Amyloid-beta peptides inhibit the expression of AQP4 and glutamate transporter EAAC1 in insulin-treated C6 glioma cells

Abstract

Astrocytic aquaporin 4 (AQP4) facilitates glutamate clearance via regulation of the glutamate transporter function, involved in the modulation of brain plasticity and cognitive function to prevent neurodegenerative disorders such as Alzheimer's disease (AD). In in vitro studies, the C6 rat glioma cell line is a widely applied aging model system to investigate changes in glial cells associated with aging or AD. However, the neurotoxicity mechanism whether AQP4 mediate glutamate uptake in A beta-stimulated C6 cell remain uncertain. In this study, we examined the effects of A beta on the expression of AQP4, Glu transporters, Glu uptake, and cell viability in insulintreated C6 cells. Our results showed that the expression of AQP4 mRNA and protein was significantly enhanced by insulin in older cultures (passage 45), and the expression was inhibited by A beta at 10 mu M. In addition, the cell viability and glutamate uptake in A beta-treated C6 cells were decreased in dose-dependent manners.

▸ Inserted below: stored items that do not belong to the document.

(** A computation that reads the tree. *)
Definition reads {A} (f : gmap path node -> outcome A) : PyM FsState A := fun s => (f (tree s), s).

(** * Path lemmas *)

Lemma relative_to_spec p parent r : relative_to p parent = Some r <-> p = parent ++ r.
Proof.
  revert p. induction parent as [|c parent IH]; intros [|d p]; simpl; try (split; congruence).
  destruct (str_eqb_spec c d) as [->|Hne]; [rewrite IH|]; split; congruence.
Qed.

Lemma relative_to_app parent r : relative_to (parent ++ r) parent = Some r.
Proof. by apply relative_to_spec. Qed.

Lemma path_parent_child p name : path_parent (child p name) = p.
Proof. unfold path_parent, child. apply removelast_last. Qed.

Lemma path_name_child p name : path_name (child p name) = name.
Proof. unfold path_name, child. by rewrite last_snoc. Qed.

Lemma path_eta p : p ≠ [] -> p = child (path_parent p) (path_name p).
Proof.
  intros Hp. destruct p as [|x p] using rev_ind; [done|].
  change (p ++ [x]) with (child p x). by rewrite path_parent_child, path_name_child.
Qed.

(** A directory creation never touches an existing node and adds directories only. *)
Lemma mkdirs_lookup ps t o t' q :
  mkdirs ps t = (o, t') -> t' !! q = t !! q \/ t !! q = None /\ t' !! q = Some Dir /\ q ∈ ps.
Proof.
  revert t. induction ps as [|p ps IH]; intros t H; simpl in H; [simplify_eq; by left|].
  destruct (t !! p) as [[c|]|] eqn:E; [simplify_eq; by left|..];
    apply IH in H; [set_solver|].
  destruct (decide (p = q)) as [->|Hne].
  - rewrite lookup_insert_eq in H. right. destruct H as [->|[? _]]; [|done]. set_solver.
  - rewrite lookup_insert_ne in H by done. set_solver.
Qed.

Lemma mkdirs_all_dirs ps t :
  Forall (fun p => t !! p = Some Dir) ps -> mkdirs ps t = (Ok tt, t).
Proof. induction 1 as [|p ps Hp _ IH]; simpl; [done|]. by rewrite Hp. Qed.

Lemma prefixes_from_last acc p : p ≠ [] -> acc ++ p ∈ prefixes_from acc p.
Proof.
  revert acc. induction p as [|c p IH]; intros acc Hp; [done|]. simpl.
  destruct p as [|d p]; [by left|]. right.
  rewrite (cons_middle c acc (d :: p)), app_assoc. by apply IH.
Qed.

Lemma prefixes_is_dir p t :
  Forall (fun q => t !! q = Some Dir) (prefixes p) -> is_dir p t = true.
Proof.
  intros HF. unfold is_dir. destruct (decide (p = [])) as [->|Hne].
  - by destruct (t !! []) as [[]|].
  - rewrite Forall_forall in HF. by rewrite (HF p (prefixes_from_last [] p Hne)).
Qed.

(** * Running primitives *)

(** No fault is left in the script. *)
Definition calm (s : FsState) : Prop := Forall (fun f => f = None) (faults s).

GFAP showed similar changes in gene and protein expression patterns as AQP4, but no significant alterations were seen in GLAST expression. In C6 cells, the glutamate transport was found to be EAAC1, not GLT-1. EAAC1 expression was decreased by the treatment of A beta. Taken together, our findings suggest that C6 cells may have astrocytic characteristics, and the astrocytic cytotoxicity induced by A beta was mediated by reduction of glutamate uptake through AQP4/EAAC1 pathway in C6 cells. This indicates that C6 glioma cells could be used to study the roles of AQP4 on astrocyte function in AD.